On a hillside above Barsana village in remote Maramures, (a district of northern Romania) Grigore Lese – regarded internationally as the leader of Romanian traditional and pastoral music – created an unrepeatable event of musical theatre last night.
The work, based around music and stories that the local audience clearly knew, involved local singers and instrumentalists, together with classical performers Olga Podobinschi (piano), Mihaela Pletea (soprano) and Maria Chifu (bassoon), and was led by the vocalist and ethno-musicologist Grigore Lese.

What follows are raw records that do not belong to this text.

Lemma two_computes ty s0 s1 e1 s :
  return_value_of s1 = Some e1 -> summarize_two params ty s0 s1 e1 = Some s -> computes s (exec_body params xs [s0; s1]).
Proof.
  intros He. unfold summarize_two. intros H.
  apply orelse_some in H as [H|[_ H]].
  { steps H. apply andb_true_iff in E as [En%Z.eqb_eq _].
    destruct (lookup_lt_is_Some_2 xs (Z.to_nat 0)) as [x Hx]; [lia|]. destruct (two_args x En Hx) as [y Hxs].
    by apply (twoarg_selector_computes false s0 s1 s 0 x y). }
  apply orelse_some in H as [H|[_ H]].
  { steps H. by destruct (local_const_selector_computes false s0 s1 s 0 H) as (x & _ & Hc). }
  apply orelse_some in H as [H|[_ H]].
  { steps H. destruct p as [gs gc]. steps H. injection H as <-.
    destruct (guard_local_exec s0 gs gc E0) as (x & Hx & Hg). apply Z.eqb_eq in E2.
    destruct (local_const_computes true e1 j gc E1) as (x' & Hx' & Hc). replace x' with x in Hc by congruence.
    by rewrite (exec_body_guard s0 [s1] x gc _ Hg), (exec_body_last s1 e1 He). }
  apply orelse_some in H as [H|[_ H]].
  { steps H. destruct p as [gs gc]. steps H. injection H as <-.
    destruct (guard_local_exec s0 gs gc E0) as (x & Hx & Hg). apply Z.eqb_eq in E2.
    destruct (twoarg_computes true e1 j gc E1) as (x' & Hx' & Hc). replace x' with x in Hc by congruence.
    by rewrite (exec_body_guard s0 [s1] x gc _ Hg), (exec_body_last s1 e1 He). }
  steps H. destruct p as [[gs gc] gb]. steps H. injection H as <-.
  destruct (guard_bool_exec s0 gs gc gb E0) as (x & Hx & Hg). apply Z.eqb_eq in E2.
  destruct (compare_computes true e1 j gc gb E1) as (x' & Hx' & Hc). replace x' with x in Hc by congruence.
  by rewrite (exec_body_guard s0 [s1] x gc _ Hg), (exec_body_last s1 e1 He).
Qed.
Lemma exec_agree op vm i :
  (forall k, (k < op_len op - 1)%nat -> nth k (drop i d1) 0 = nth k (drop i d2) 0) ->
  exec (recode d1 fn) ss op vm (Z.of_nat i) = exec (recode d2 fn) ss op vm (Z.of_nat i).
Proof.
  intros Hk.
  assert (forall z, 0 <= z < Z.of_nat (op_len op) - 1 ->
    code_at (recode d1 fn) (Z.of_nat i + z) = code_at (recode d2 fn) (Z.of_nat i + z)) as Hz.
  { intros z Hz. rewrite !code_at_z by lia. apply Hk. lia. }
  assert (1 < Z.of_nat (op_len op) -> code_at (recode d1 fn) (Z.of_nat i) = code_at (recode d2 fn) (Z.of_nat i)) as H0.
  { intros H. rewrite !code_at_0. apply Hk. lia. }
  destruct op; try done; cbn [op_len] in Hz, H0; cbn [exec];
    unfold exec_jump_if_false, exec_jump_if_false_pop, exec_jump_locals, exec_jump_local_const, exec_jump_stack_local,
      exec_jump_stack_const, exec_jump_locals_equal, exec_jump_local_const_equal, exec_locals_int, exec_locals_double,
      exec_local_const_int, exec_local_const_double, exec_stack_local_int, exec_stack_local_double, exec_stack_const_int,
      exec_stack_const_double, exec_local_stack_int, exec_local_stack_double, exec_mul_to_local, exec_mul_double_to_local,
      exec_add_local_div_locals, exec_evala_recip, offset_at;
    rewrite ensure_agree; rewrite <- ?Z.add_assoc;
    try rewrite H0 by lia; try rewrite (Hz 1) by lia; try rewrite (Hz 2) by lia; try rewrite (Hz 3) by lia;
    try rewrite (Hz (1 + 1)) by lia; try rewrite (Hz (2 + 1)) by lia; done.
Qed.
(* ===== verification/SuperinstrProps.v ===== *)
(** * Fused code against the original

    Running code after [superinstruction_optimize] gives what running it before
    gives: a simulation in which one fused instruction stands for the sequence
    it replaced. *)

From S2P Require Import Prelude.
From Stdlib Require Import String.
From S2P Require Import Values Bytecode Doubles Operators Machine Superinstr SuperinstrStep.

Open Scope Z_scope.
Open Scope list_scope.

(** ** One pass *)

Lemma push_ok vm v : error_message vm = None -> count vm < max_stack_size (config vm) ->
  push vm v = with_stack (stack vm ++ [v]) vm.
Proof.
  intros He Hc. unfold push, vm_stack_reserve.
  assert (max_stack_size (config vm) <=? count vm = false) as -> by lia.
  assert (max_stack_size (config vm) <? count vm + 1 = false) as -> by lia. simpl. by rewrite He.
Qed.
Lemma push_full vm v : max_stack_size (config vm) <= count vm -> push vm v = vm_runtime_error vm "Stack overflow".
Proof. intros Hc. unfold push. by assert (max_stack_size (config vm) <=? count vm = true) as -> by lia. Qed.

Lemma last_cases {A} (l : list A) : l = [] \/ exists s x, l = s ++ [x].
Proof. destruct l using rev_ind; eauto. Qed.

(** The code a pattern matches. *)
Ltac pattern_inv :=
  let H := fresh "H" in
  intros H;
  repeat match type of H with
  | (if ?b then _ else _) = Some _ => destruct b eqn:?; try discriminate H
  | match ?l with _ => _ end = Some _ => destruct l; try discriminate H
  end;
  unfold replace in H;
  repeat match goal with
  | Hb : _ && _ = true |- _ => apply andb_true_iff in Hb as [? ?]
  | Hb : is_byte _ _ = true |- _ => apply is_byte_true in Hb; subst
  end;
  try match type of H with match ?t with _ => _ end = Some _ => destruct t eqn:?; try discriminate H end;
  injection H as <- <-.
(* ===== verification/Eval.v ===== *)
(** * Meaning of expressions

    The value of an expression of the syntax tree under values for its
    variables: operands from left to right, [&&] and [||] by need, operators
    and conversions as the machine computes them. An evaluation gives a value,
    fails with a message, or has no defined result where an [int64_t]
    overflows. This is the reference for constant folding, for the type checker
    and for code generation. *)

From S2P Require Import Prelude Lexer.
From Stdlib Require Import String SpecFloat.
From S2P Require Import Doubles BigIntObj BigIntText Values Bytecode Ast Operators.

Open Scope Z_scope.
Open Scope list_scope.

(** ** Evaluation *)

Definition rbind (r : arith_result) (k : Value -> arith_result) : arith_result :=
  match r with Computed v => k v | _ => r end.

Definition eval_equality (negate : bool) (a b : Value) : arith_result :=
  match value_equals a b with Some r => Computed (VAL_BOOL (xorb negate r)) | None => ComputeUnmodelled end.
Definition eval_comparison (op : cmp_op) (a b : Value) : arith_result :=
  match vm_compute_comparison_op op a b with inl message => Failed message | inr r => Computed (VAL_BOOL r) end.
(** [OP_MOD_INT] on integers, [OP_MOD] else. *)
Definition eval_mod (a b : Value) : arith_result :=
  match a, b with
  | VAL_INT x, VAL_INT y => match zero_error IMod y with Some m => Failed m | None => int_result (int_arith IMod x y) end
  | _, _ => compute_mod a b
  end.

(** An operator that evaluates both operands. [limit] is the longest string. *)
Definition eval_operator (limit : Z) (op : TokenType) (a b : Value) : arith_result :=
  match op with
  | TOKEN_PLUS => vm_compute_arithmetic_op limit GAdd a b
  | TOKEN_MINUS => vm_compute_arithmetic_op limit GSub a b
  | TOKEN_STAR => vm_compute_arithmetic_op limit GMul a b
  | TOKEN_SLASH => vm_compute_arithmetic_op limit GDiv a b
  | TOKEN_PERCENT => eval_mod a b
  | TOKEN_BIT_AND => compute_bits BAnd a b
  | TOKEN_BIT_OR => compute_bits BOr a b
  | TOKEN_BIT_XOR => compute_bits BXor a b
  | TOKEN_EQ_EQ => eval_equality false a b
  | TOKEN_BANG_EQ => eval_equality true a b
  | TOKEN_LT => eval_comparison CLt a b
  | TOKEN_LT_EQ => eval_comparison CLe a b
  | TOKEN_GT => eval_comparison CGt a b
  | TOKEN_GT_EQ => eval_comparison CGe a b
  | _ => ComputeUnmodelled
  end.

Definition eval_unary (op : TokenType) (a : Value) : arith_result :=
  match op with
  | TOKEN_MINUS => compute_neg a
  | TOKEN_NOT => match a with VAL_BOOL x => Computed (VAL_BOOL (negb x)) | _ => Failed "Operand must be bool for logical not" end
  | TOKEN_BIT_NOT => compute_bit_not a
  | _ => ComputeUnmodelled
  end.

Definition eval_cast (target : TypeKind) (a : Value) : arith_result :=
  match target with
  | TYPE_INT => compute_cast_int a
  | TYPE_BOOL => compute_cast_bool a
  | TYPE_DOUBLE => compute_cast_double a
  | TYPE_STRING => compute_cast_string a
  | TYPE_BIGINT => compute_cast_bigint a
  | _ => Computed a
  end.

(** What [vm_push_constant_by_index] makes of the constant of a literal. *)
Definition eval_literal (type : option TypeKind) (p : constant_payload) : arith_result :=
  match type, p with
  | Some TYPE_DOUBLE, as_double d => Computed (VAL_DOUBLE d)
  | Some TYPE_BOOL, as_int i => Computed (VAL_BOOL (negb (i =? 0)))
  | Some TYPE_BIGINT, as_string (Some s) => Computed (VAL_BIGINT (Some (obj_bigint_from_string s)))
  | Some TYPE_STRING, as_string (Some s) => Computed (VAL_STRING (Some (mkStr UINT32_MAX (Some s))))
  | Some TYPE_INT, as_int i => Computed (VAL_INT i)
  | _, _ => ComputeUnmodelled
  end.

(** [a && b] and [a || b]; [absorbing] is the value that decides. *)
Definition eval_logic (absorbing : bool) (a : Value) (b : arith_result) : arith_result :=
  match a with
  | VAL_BOOL x => if eqb x absorbing then Computed a else b
  | _ => Failed "Condition must be bool"
  end.

Section Evaluation.
Context (limit : Z) (env : list Z -> option Value).

Fixpoint eval_expr (e : Expr) : arith_result :=
  match e with
  | EXPR_LITERAL type p => eval_literal type p
  | EXPR_NIL _ => Computed VAL_NIL
  | EXPR_IDENTIFIER _ name => match env name with Some v => Computed v | None => ComputeUnmodelled end
  | EXPR_BINARY _ l r op =>
      match op with
      | TOKEN_AND => rbind (eval_expr l) (fun a => eval_logic false a (eval_expr r))
      | TOKEN_OR => rbind (eval_expr l) (fun a => eval_logic true a (eval_expr r))
      | _ => rbind (eval_expr l) (fun a => rbind (eval_expr r) (fun b => eval_operator limit op a b))
      end
  | EXPR_UNARY _ o op => rbind (eval_expr o) (eval_unary op)
  | EXPR_CAST _ v (Some target) => rbind (eval_expr v) (eval_cast target)
  | EXPR_CAST _ _ None | EXPR_OTHER _ => ComputeUnmodelled
  end.
End Evaluation.

(** ** Values that no expression tells apart *)

(** Doubles up to the sign of zero and the bits of NaN; strings up to the
    cached hash. *)
Definition value_close (a b : Value) : Prop :=
  a = b \/
  match a, b with
  | VAL_DOUBLE x, VAL_DOUBLE y => double_close x y
  | VAL_STRING (Some s), VAL_STRING (Some t) => chars s = chars t
  | _, _ => False
  end.
#[global] Instance value_close_equivalence : Equivalence value_close.
Proof.
  unfold value_close. split.
  - by left.
  - intros a b [->|H]; [by left|right]. destruct a as [| | | |[]| | | | | | | | | | |], b as [| | | |[]| | | | | | | | | | |]; done.
  - intros a b c [->|H] [->|H']; [by left|by right..|right].
    destruct a as [| | | |[]| | | | | | | | | | |], b as [| | | |[]| | | | | | | | | | |]; try done; destruct c as [| | | |[]| | | | | | | | | | |]; try done;
      by etransitivity.
Qed.

Definition result_close (r r' : arith_result) : Prop :=
  match r, r' with Computed a, Computed b => value_close a b | _, _ => r = r' end.
#[global] Instance result_close_equivalence : Equivalence result_close.
Proof.
  split.
  - intros []; simpl; reflexivity.
  - intros [] []; simpl; try done; by symmetry.
  - intros [] [] []; simpl; try done; try congruence. by etransitivity.
Qed.

Lemma value_close_inv a b : value_close a b ->
  a = b \/ (exists x y, a = VAL_DOUBLE x /\ b = VAL_DOUBLE y /\ double_close x y) \/
  (exists s t, a = VAL_STRING (Some s) /\ b = VAL_STRING (Some t) /\ chars s = chars t).
Proof.
  intros [->|H]; [by left|right]. destruct a as [| | | |[]| | | | | | | | | | |], b as [| | | |[]| | | | | | | | | | |]; try done; [left|right]; eauto.
Qed.

Ltac close_cases Ha Hb :=
  destruct (value_close_inv _ _ Ha) as [->|[(?x & ?y & -> & -> & ?Hx)|(?s & ?t & -> & -> & ?Hs)]];
  destruct (value_close_inv _ _ Hb) as [->|[(?x & ?y & -> & -> & ?Hx)|(?s & ?t & -> & -> & ?Hs)]]; try reflexivity.
Ltac other_operand := match goal with v : Value |- _ => destruct v; try reflexivity end.

Lemma computed_double x y : double_close x y -> result_close (Computed (VAL_DOUBLE x)) (Computed (VAL_DOUBLE y)).
Proof. intros H. right. exact H. Qed.
#[local] Hint Resolve computed_double : core.

Section Congruence.
Context (limit : Z).

Lemma double_operation_close op x x' y y' : double_close x x' -> double_close y y' ->
  result_close
    match double_zero_error op y with Some m => Failed m | None => Computed (VAL_DOUBLE (double_arith op x y)) end
    match double_zero_error op y' with Some m => Failed m | None => Computed (VAL_DOUBLE (double_arith op x' y')) end.
Proof.
  intros Hx Hy. assert (double_zero_error op y = double_zero_error op y') as <- by (unfold double_zero_error; destruct op; try done; by rewrite Hy).
  destruct (double_zero_error op y) eqn:E; [reflexivity|]. apply computed_double, double_arith_close; [|done..].
  intros ->. cbn in E. by destruct (double_eq y 0).
Qed.

Lemma concat_close s s' t t' : chars s = chars s' -> chars t = chars t' ->
  result_close (concat_strings limit s t) (concat_strings limit s' t').
Proof. intros H1 H2. unfold concat_strings, string_chars. by rewrite H1, H2. Qed.

Lemma arithmetic_close op a a' b b' : value_close a a' -> value_close b b' ->
  result_close (vm_compute_arithmetic_op limit op a b) (vm_compute_arithmetic_op limit op a' b').
Proof.
  intros Ha Hb. close_cases Ha Hb; try other_operand; cbn;
    try (by apply double_operation_close); destruct op; try reflexivity;
    try (destruct s0 as [s0|]; [|reflexivity]); by apply concat_close.
Qed.

Lemma mod_close a a' b b' : value_close a a' -> value_close b b' -> result_close (eval_mod a b) (eval_mod a' b').
Proof. intros Ha Hb. close_cases Ha Hb; other_operand. Qed.
Lemma bits_close op a a' b b' : value_close a a' -> value_close b b' -> result_close (compute_bits op a b) (compute_bits op a' b').
Proof. intros Ha Hb. close_cases Ha Hb; other_operand. Qed.
Lemma comparison_close op a a' b b' : value_close a a' -> value_close b b' ->
  result_close (eval_comparison op a b) (eval_comparison op a' b').
Proof.
  intros Ha Hb. close_cases Ha Hb; try other_operand; unfold eval_comparison; cbn; left; by rewrite ?Hx, ?Hx0.
Qed.
Lemma equality_close n a a' b b' : value_close a a' -> value_close b b' -> result_close (eval_equality n a b) (eval_equality n a' b').
Proof.
  intros Ha Hb. close_cases Ha Hb; try other_operand; unfold eval_equality; cbn; try (left; by rewrite ?Hx, ?Hx0);
    try (destruct s0 as [s0|]; [|reflexivity]); by rewrite ?Hs, ?Hs0.
Qed.

Lemma operator_close op a a' b b' : value_close a a' -> value_close b b' ->
  result_close (eval_operator limit op a b) (eval_operator limit op a' b').
Proof.
  intros Ha Hb. destruct op; try reflexivity; cbn [eval_operator];
    auto using arithmetic_close, mod_close, bits_close, comparison_close, equality_close.
Qed.
End Congruence.

Lemma near_cases x y : double_close x y ->
  double_isnan x = double_isnan y /\ double_isinf x = double_isinf y /\ double_trunc x = double_trunc y.
Proof.
  unfold double_close, double_isnan, double_isinf, double_trunc. intros [->|H]; [done|].
  by destruct (double_of_bits x), (double_of_bits y).
Qed.


Lemma double_neg_of x : double_of_bits (double_neg x) = SFopp (double_of_bits x).
Proof.
  unfold double_of_bits, double_neg.
  assert (Z.testbit (Z.lxor x (2 ^ 63)) 63 = negb (Z.testbit x 63)) as -> by (rewrite Z.lxor_spec; by destruct (Z.testbit x 63)).
  assert (forall n, 0 <= n < 63 -> Z.testbit (Z.lxor x (2 ^ 63)) n = Z.testbit x n) as Hn.
  { intros n Hn. rewrite Z.lxor_spec, Z.pow2_bits_eqb by lia. assert (63 =? n = false) as -> by lia. by destruct (Z.testbit x n). }
  change 2047 with (Z.ones 11). change (2 ^ 52 - 1) with (Z.ones 52).
  assert (Z.land (Z.shiftr (Z.lxor x (2 ^ 63)) 52) (Z.ones 11) = Z.land (Z.shiftr x 52) (Z.ones 11)) as ->.
  { apply Z.bits_inj'. intros n H0. rewrite !Z.land_spec, !Z.shiftr_spec, Z.testbit_ones_nonneg by lia.
    destruct (Z.ltb_spec n 11); [by rewrite Hn by lia|by rewrite !andb_false_r]. }
  assert (Z.land (Z.lxor x (2 ^ 63)) (Z.ones 52) = Z.land x (Z.ones 52)) as ->.
  { apply Z.bits_inj'. intros n H0. rewrite !Z.land_spec, Z.testbit_ones_nonneg by lia.
    destruct (Z.ltb_spec n 52); [by rewrite Hn by lia|by rewrite !andb_false_r]. }
  repeat case_match; done.
Qed.
Lemma double_neg_close x y : double_close x y -> double_close (double_neg x) (double_neg y).
Proof.
  unfold double_close. rewrite !double_neg_of. intros [->|H]; [reflexivity|right]. by destruct (double_of_bits x), (double_of_bits y).
Qed.

Lemma unary_close op a a' : value_close a a' -> result_close (eval_unary op a) (eval_unary op a').
Proof.
  intros H. destruct (value_close_inv _ _ H) as [->|[(x & y & -> & -> & Hx)|(s & t & -> & -> & Hs)]]; [reflexivity| |by destruct op].
  destruct op; try reflexivity. by apply computed_double, double_neg_close.
Qed.

Lemma fmt_0f_zero x y s t : double_of_bits x = S754_zero s -> double_of_bits y = S754_zero t ->
  obj_bigint_from_string (snprintf 128 (fmt_0f x)) = obj_bigint_from_string (snprintf 128 (fmt_0f y)).
Proof. intros H1 H2. unfold fmt_0f. rewrite H1, H2. by destruct s, t. Qed.

Lemma cast_int_close x y : double_close x y -> compute_cast_int (VAL_DOUBLE x) = compute_cast_int (VAL_DOUBLE y).
Proof. intros H. unfold compute_cast_int. destruct (near_cases x y H) as (-> & -> & ->). by rewrite !H. Qed.
Lemma cast_bool_close x y : double_close x y -> compute_cast_bool (VAL_DOUBLE x) = compute_cast_bool (VAL_DOUBLE y).
Proof. intros H. unfold compute_cast_bool. destruct (near_cases x y H) as (-> & _ & _). by rewrite H. Qed.
Lemma cast_bigint_close x y : double_close x y -> compute_cast_bigint (VAL_DOUBLE x) = compute_cast_bigint (VAL_DOUBLE y).
Proof.
  intros H. unfold compute_cast_bigint. destruct (near_cases x y H) as (-> & -> & _). do 3 f_equal. case_match; [done|].
  destruct H as [E|E]; [unfold fmt_0f; by rewrite E|].
  destruct (double_of_bits x) eqn:E1, (double_of_bits y) eqn:E2; try done. by eapply fmt_0f_zero.
Qed.
Lemma cast_string_close target s t : chars s = chars t ->
  result_close (eval_cast target (VAL_STRING (Some s))) (eval_cast target (VAL_STRING (Some t))).
Proof.
  destruct s as [h c], t as [h' c']. cbn [chars]. intros ->. destruct target; first [left; reflexivity | reflexivity | right; reflexivity].
Qed.

Lemma cast_close target a a' : value_close a a' -> result_close (eval_cast target a) (eval_cast target a').
Proof.
  intros H. destruct (value_close_inv _ _ H) as [->|[(x & y & -> & -> & Hx)|(s & t & -> & -> & Hs)]]; [reflexivity| |by apply cast_string_close].
  destruct target; cbn [eval_cast]; try (by apply computed_double).
  - by rewrite (cast_int_close x y Hx).
  - by rewrite (cast_bool_close x y Hx).
  - by rewrite (cast_bigint_close x y Hx).
  - reflexivity.
Qed.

Most exciting about the fusion of styles and themes was the way the audience interacted with and joined in singing at times during the evening. The performance was orchestrated and conducted from the stage by Lese who began by introducing the story before leading the audience in a rendition of a well-known folk song. As the audience sang the generator, that was powering lights and microphones on this remote hillside, failed. Without a pause the audience voices swelled in the gathering darkness and Lese left the stage walking among the singing crowd leading the voices from where he could be heard. As the lights and microphones were restored he returned to the stage and the audience continued with him completing the song. The piece then continued – a raised hand from Lese to stage left instructed a vocalist from the choir to guttural expression, or to stage right a lyrical singer joined the performance. At times the pianist (on electric keyboard) sustained a drone to create tension under his vocal explanations, or his singing and traditional pipe playing. At other times the classical performers took over using contemporary and popular music within the framework of this story. Periodically the main theme returned involving the audience in the event, incorporating the entire hillside in a musical rendition of cultural heritage, mixing old and new, traditional and contemporary, young and old.
Under an almost full moon the whole event took on a spiritual quality that was musical and theatrical, unique and site specific. This was a musico-theatrical language that spoke to a very specific community, but even for those like me who had no knowledge of the music, the story or the cultural heritage, the playful interactions of an increasingly inebriated audience with the quiet and masterful leadership from the stage resulted in an engrossing experience.
This was indeed the musical theatre of community.